My name is Allan and I’m a liar.

I remember the first time I told a lie. What it was is irrelevant, the important part is the feeling. It was a rush, sweeter and more profound than any sensation or drug I’ve experienced before or since. And like any drug, it’s never been quite as good as that first time. And yet I was still hooked.

Enough of that, now that it’s established that I’m a liar, you know the most important thing about me. And that’s that I’ll lie to you. Don’t worry, I’m convincing and I’ll try to be entertaining.

Anyway, her name was Emily and she was beautiful. She was in high school, I was in college. I majored in English. Not great for job prospects, but great for dating a certain kind of high school girl. Guys who are English majors are good with words. Most of my male peers were liars like me, though none quite of my caliber.

Now, let’s play a game of spot the lie:

It’s a full moon on a mild Indiana night in late May.
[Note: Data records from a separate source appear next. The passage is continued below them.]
(** * MCP integration hub: the ecosystem integrator and the liveness probe

    A shallow embedding of [MCP_ECOSYSTEM_INTEGRATOR.py] and of
    [apple_notes_mcp_server.py], with the properties their specification
    states about them.

    Python values are modelled as follows.
    - [str] is [string]; every string literal of the two programs that ends
      up in a generated document is ASCII.
    - a [dict] literal whose order matters (Python dicts keep insertion
      order, and [json.dump] follows it) is an association list;
    - a [dataclass] is a record, in a module named after the class;
    - the files on disk are a [gmap] from path to content;
    - a method that writes files or prints is a computation in the monad
      [Py], which threads the machine state and may raise. *)

From Stdlib Require Import ZArith Ascii String List DecimalString.
From stdpp Require Import base strings gmap list.

Local Open Scope string_scope.
Local Open Scope list_scope.

Set Warnings "-register-all".

(** ** Characters and text helpers *)

Definition dquote : ascii := ascii_of_nat 34.
Definition backslash : ascii := ascii_of_nat 92.
Definition newline : string := String (ascii_of_nat 10) "".

(** [q s] is [s] between double quotes, as it stands in a TOML or JSON text. *)
Definition q (s : string) : string := String dquote (s +:+ String dquote "").

(** [sep.join(parts)] *)
Fixpoint join (sep : string) (parts : list string) : string :=
  match parts with
  | [] => ""
  | [p] => p
  | p :: rest => p +:+ sep +:+ join sep rest
  end.

(** [s.startswith(p)] *)
Fixpoint startswith (p s : string) : bool :=
  match p, s with
  | "", _ => true
  | String a p', String b s' => if decide (a = b) then startswith p' s' else false
  | String _ _, "" => false
  end.

(** [s[n:]] *)
Fixpoint drop_chars (n : nat) (s : string) : string :=
  match n, s with
  | O, _ => s
  | S n', String _ s' => drop_chars n' s'
  | S _, "" => ""
  end.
Two moonlit silhouettes—one man-shaped, one girl-shaped—make their way through a sparsely wooded park. The trees here are thin enough to let in the moonbeams, but thick enough to hide the two of them from the prying eyes of Parks Department Security.

She stops him and looks up at him, tears in her eyes.
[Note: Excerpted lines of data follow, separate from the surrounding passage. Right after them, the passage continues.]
Lemma resync_triggers configs s (now : nsecs_t) :
  triggers_resync (trace (resync D configs now s)) = (ms2ns 750 <? now - mLastResyncTime s).
Proof.
  rewrite resync_unfold. destruct (ms2ns 750 <? now - mLastResyncTime s); [| reflexivity].
  unfold triggers_resync. cbv zeta. unfold trace at 1; simpl.
  now rewrite resyncToHardwareVsync_trace.
Qed.

Lemma resync_last configs s (now : nsecs_t) :
  mLastResyncTime (state (resync D configs now s)) = now.
Proof.
  rewrite resync_unfold. destruct (ms2ns 750 <? now - mLastResyncTime s); [| reflexivity].
  cbv zeta. unfold state at 1; simpl. now rewrite resyncToHardwareVsync_keeps_last.
Qed.
End HardwareVsync.

(** C8, as stated, fails: entered with [makeAvailable = true] and period 0
    where hardware vsync is unavailable, [resyncToHardwareVsync] returns
    with the availability flag set. *)
Lemma C8_counterexample :
  mHWVsyncAvailable Sample.scheduler = false
  /\ mHWVsyncAvailable (state (resyncToHardwareVsync true 0 false Sample.scheduler)) = true
  /\ state (resyncToHardwareVsync true 0 false Sample.scheduler) <> Sample.scheduler.
Proof.
  split; [reflexivity |]. split; [reflexivity |].
  intros H. apply (f_equal mHWVsyncAvailable) in H. discriminate H.
Qed.

(** C8, amended: [resyncToHardwareVsync(makeAvailable, period, force)] with
    [period <= 0] calls no collaborator -- it starts no period transition and
    does not call [setVsyncEnabled] -- and leaves the Scheduler as it was
    except that the availability flag is set when [makeAvailable] is true. *)
Theorem C8_resync_nonpositive_period {LR : Type} (s : Scheduler LR)
        (makeAvailable force : bool) (period : nsecs_t) :
  period <= 0 ->
  resyncToHardwareVsync makeAvailable period force s
  = (tt, if makeAvailable then set_mHWVsyncAvailable true s else s,
     [Call.enter_resyncToHardwareVsync makeAvailable period force]).
Proof.
intros Hp. apply Z.leb_le in Hp.
unfold resyncToHardwareVsync, bind, get, emit; simpl.
destruct makeAvailable; simpl; [now rewrite Hp |].
destruct (mHWVsyncAvailable s); simpl; [now rewrite Hp | reflexivity].
Qed.

Lemma C8_nonpositive_period_witness :
  resyncToHardwareVsync false (-1) true Sample.scheduler
  = (tt, Sample.scheduler, [Call.enter_resyncToHardwareVsync false (-1) true]).
Proof. apply (C8_resync_nonpositive_period Sample.scheduler false true (-1)). lia. Defined.

(** C3, as stated, fails: on a device that has been up for 1000 s, calls of
    [resync] at 0, 700 and 800 ms from then trigger [resyncToHardwareVsync]
    on the first call only; the call at 800 ms comes 100 ms after the
    previous call and does not trigger. *)
Lemma C3_counterexample :
  let configs := Sample.policy false Sample.rate60 Sample.rate60 in
  let t0 := ms2ns 1000000 in
  let r1 := resync Sample.decls configs t0 Sample.scheduler in
  let r2 := resync Sample.decls configs (t0 + ms2ns 700) (state r1) in
  let r3 := resync Sample.decls configs (t0 + ms2ns 800) (state r2) in
  triggers_resync (trace r1) = true
  /\ triggers_resync (trace r2) = false
  /\ triggers_resync (trace r3) = false.
Proof. repeat split; reflexivity. Qed.

(** C3, amended: [resync] triggers [resyncToHardwareVsync] exactly when more
    than 750 ms have passed since the previous call of [resync], and every
    call, triggering or not, becomes the previous call of the next one.  For
    calls at [t0], [t0] + 700 ms and [t0] + 800 ms the first triggers when
    [t0] is more than 750 ms after the call before it, and the second and the
    third never trigger. *)
Theorem C3_resync_throttle {LR : Type} (D : Decls) (configs : RefreshRateConfigs.t LR)
        (s : Scheduler LR) (t0 : nsecs_t) :
  let r1 := resync D configs t0 s in
  let r2 := resync D configs (t0 + ms2ns 700) (state r1) in
  let r3 := resync D configs (t0 + ms2ns 800) (state r2) in
  (forall s' now,
      (triggers_resync (trace (resync D configs now s')) = true
       <-> ms2ns 750 < now - mLastResyncTime s')
      /\ mLastResyncTime (state (resync D configs now s')) = now)
  /\ (triggers_resync (trace r1) = true <-> ms2ns 750 < t0 - mLastResyncTime s)
  /\ triggers_resync (trace r2) = false
  /\ triggers_resync (trace r3) = false.
Proof.
  intros r1 r2 r3. subst r1 r2 r3.
  split; [| split; [| split]].
  - intros s' now. rewrite resync_triggers, resync_last, Z.ltb_lt. tauto.
  - rewrite resync_triggers, Z.ltb_lt. tauto.
  - rewrite resync_triggers, resync_last. apply Z.ltb_ge. unfold ms2ns. lia.
  - rewrite resync_triggers, resync_last. apply Z.ltb_ge. unfold ms2ns. lia.
Qed.

(** *** Availability survives every method but [resyncToHardwareVsync(true, ..)] *)

Lemma makes_available_app (t1 t2 : list Call.t) :
  makes_available (t1 ++ t2) = makes_available t1 || makes_available t2.
Proof.
  unfold makes_available, resyncToHardwareVsync_calls.
  now rewrite flat_map_app, existsb_app.
Qed.

Section StaysUnavailable.
Context {LR : Type}.

Lemma stays_ret {A} (a : A) : stays_unavailable (@ret LR A a).
Proof. intros s H _. exact H. Qed.

Lemma stays_get : stays_unavailable (@get LR).
Proof. intros s H _. exact H. Qed.

Lemma stays_emit (c : Call.t) : stays_unavailable (@emit LR c).
Proof. intros s H _. exact H. Qed.

Lemma stays_modify (g : Scheduler LR -> Scheduler LR) :
  (forall s, mHWVsyncAvailable (g s) = mHWVsyncAvailable s) ->
  stays_unavailable (modify g).
Proof. intros Hg s H _. unfold modify, state; simpl. now rewrite Hg. Qed.

Lemma stays_bind {A B} (m : M LR A) (k : A -> M LR B) :
  stays_unavailable m -> (forall a, stays_unavailable (k a)) ->
  stays_unavailable (bind m k).
Proof.
  intros Hm Hk s Hs. unfold bind.
  specialize (Hm s Hs). destruct (m s) as [[a s1] t1].
  specialize (Hk a s1). destruct (k a s1) as [[b s2] t2].
  unfold state, trace in *; simpl in *.
  rewrite makes_available_app, orb_false_iff. intros [H1 H2]. auto.
Qed.

Lemma stays_resyncToHardwareVsync (makeAvailable force : bool) (period : nsecs_t) :
  stays_unavailable (@resyncToHardwareVsync LR makeAvailable period force).
Proof.
  intros s Hs. unfold makes_available. rewrite resyncToHardwareVsync_trace. simpl.
  rewrite orb_false_r. intros ->.
  unfold resyncToHardwareVsync, bind, get, emit, state; simpl. now rewrite Hs.
Qed.
End StaysUnavailable.

Create HintDb stays.
#[export] Hint Resolve stays_ret stays_get stays_emit stays_resyncToHardwareVsync : stays.

Ltac stays_step :=
  lazymatch goal with
  | |- stays_unavailable (bind _ _) => apply stays_bind; [| intros ?]
  | |- stays_unavailable (modify _) => apply stays_modify; intros; reflexivity
  | |- stays_unavailable (if ?b then _ else _) => destruct b
  | |- stays_unavailable (match ?o with Some _ => _ | None => _ end) => destruct o
  | |- stays_unavailable (let _ := _ in _) => cbv zeta
  | |- stays_unavailable _ => solve [auto with stays]
  end.

Ltac stays := repeat stays_step.

Section StaysMethods.
Context {LR : Type} (D : Decls).
Implicit Type configs : RefreshRateConfigs.t LR.

Lemma stays_with_thread h call : stays_unavailable (@with_thread LR h call).
Proof. unfold with_thread. stays. Qed.
Hint Resolve stays_with_thread : stays.

Lemma stays_createConnection t r : stays_unavailable (@createConnection LR D t r).
Proof. unfold createConnection. stays. Qed.
Hint Resolve stays_createConnection : stays.

Lemma stays_enableVSyncInjection e : stays_unavailable (@enableVSyncInjection LR D e).
Proof. unfold enableVSyncInjection. stays. Qed.

Lemma stays_enableHardwareVsync : stays_unavailable (@enableHardwareVsync LR).
Proof. unfold enableHardwareVsync. stays. Qed.

Lemma stays_disableHardwareVsync u : stays_unavailable (@disableHardwareVsync LR u).
Proof.
  intros s Hs _. unfold disableHardwareVsync, bind, get, state; simpl.
  destruct (mPrimaryHWVsyncEnabled s), u; simpl; auto.
Qed.
Hint Resolve stays_enableHardwareVsync stays_disableHardwareVsync : stays.

Lemma stays_setVsyncPeriod p f : stays_unavailable (@setVsyncPeriod LR p f).
Proof. unfold setVsyncPeriod. stays. Qed.

Lemma stays_resync configs now : stays_unavailable (resync D configs now).
Proof. unfold resync. stays. Qed.
Hint Resolve stays_resync : stays.

Lemma stays_resyncAndRefresh configs now : stays_unavailable (resyncAndRefresh D configs now).
Proof. unfold resyncAndRefresh. stays. Qed.

Lemma stays_addResyncSample t h n f : stays_unavailable (@addResyncSample LR t h n f).
Proof. unfold addResyncSample. stays. Qed.

Lemma stays_addPresentFence n : stays_unavailable (@addPresentFence LR n).
Proof. unfold addPresentFence. stays. Qed.

Lemma stays_updateFrameRateOverrides configs cs r :
  stays_unavailable (updateFrameRateOverrides D configs cs r).
Proof. unfold updateFrameRateOverrides. stays. Qed.

Lemma stays_dispatchCachedReportedMode configs :
  stays_unavailable (dispatchCachedReportedMode configs).
Proof. unfold dispatchCachedReportedMode, onNonPrimaryDisplayModeChanged. stays. Qed.
Hint Resolve stays_updateFrameRateOverrides stays_dispatchCachedReportedMode : stays.

Lemma stays_chooseRefreshRateForContent configs host summary :
  stays_unavailable (chooseRefreshRateForContent D configs host summary).
Proof. unfold chooseRefreshRateForContent. stays. Qed.

Lemma stays_handleTimerStateChanged {T} (eqb : T -> T -> bool) cur assign configs host v :
  stays_unavailable (handleTimerStateChanged D eqb cur assign configs host v).
Proof. unfold handleTimerStateChanged. stays. Qed.
Hint Resolve stays_handleTimerStateChanged : stays.

Lemma stays_kernelIdleTimerCallback configs st :
  stays_unavailable (kernelIdleTimerCallback D configs st).
Proof. unfold kernelIdleTimerCallback. stays. Qed.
“I have something I need to say.” She chokes on her words, hesitates.

He knows what she wants to say, what she should say. She’s finally decided to take the advice of her friends and parents. To free herself from this older boy, whose intentions, they say, cannot be wholly pure.

And he knows how to stop her.

“If you don’t mind, I’ve got something on my mind, too.” He smiles at her nervously in the silver light of the moon. His façade is perfect.

The relief she feels is immediately visible on her face. Maybe he’ll want to break it off first? She’s young, unused to such difficult emotional decisions. Breaking up is easier to think about than to do.

“I know it hasn’t been too long since we’ve been together.” Punctuate the comment with a pause, a deep breath. “But I can’t pretend any longer.” Another beat, let her anticipation build.

“I love you.”

And now their positions are reversed. She’s hooked, instantly. She’ll stand by him right up until he discards her. And when he does, she’ll be left feeling jaded, cynical, and used.

Did you find it?

Those of you who guessed “I love you” receive one point. Those of you who thought the whole story was a fabrication receive ten points. Those of you who realize that nothing I say is wholly fact or fiction, you win.

I’m trying to change, though. Not because I feel guilty, but because I don’t. I’ve hurt so many people. I’ve broken hearts and ruined friendships, and never felt any guilt or shame.
Like any drug, after a while, the high gets further from you. After a while you do it because you have to, not because you want to.

So I’m getting help. I’ve started therapy. That’s what all this is. I’m supposed to write down how my problem has affected and shaped my life. My doctor says this journal will be a map of my road to recovery. I think she’s full of shit, but I’m paying to see her, so it’d be pretty stupid of me to just ignore her suggestions.

She says I can lie in here as long as I tell the truth eventually, but that once something’s in here, I can’t change it. I guess we’ll see how it works out.


Benji said...

I thoroughly enjoyed this story. You sir, have a quite a talent bringing verisimilitude to your stories.


luckeyfrog said...

I told you already that I like this premise (for the book). It's a good idea.

I think you do a good job of breaking the fourth wall, so to speak, in your writing. I always feel awkward doing that, but you really seem to be able to pull it off and make it seem natural.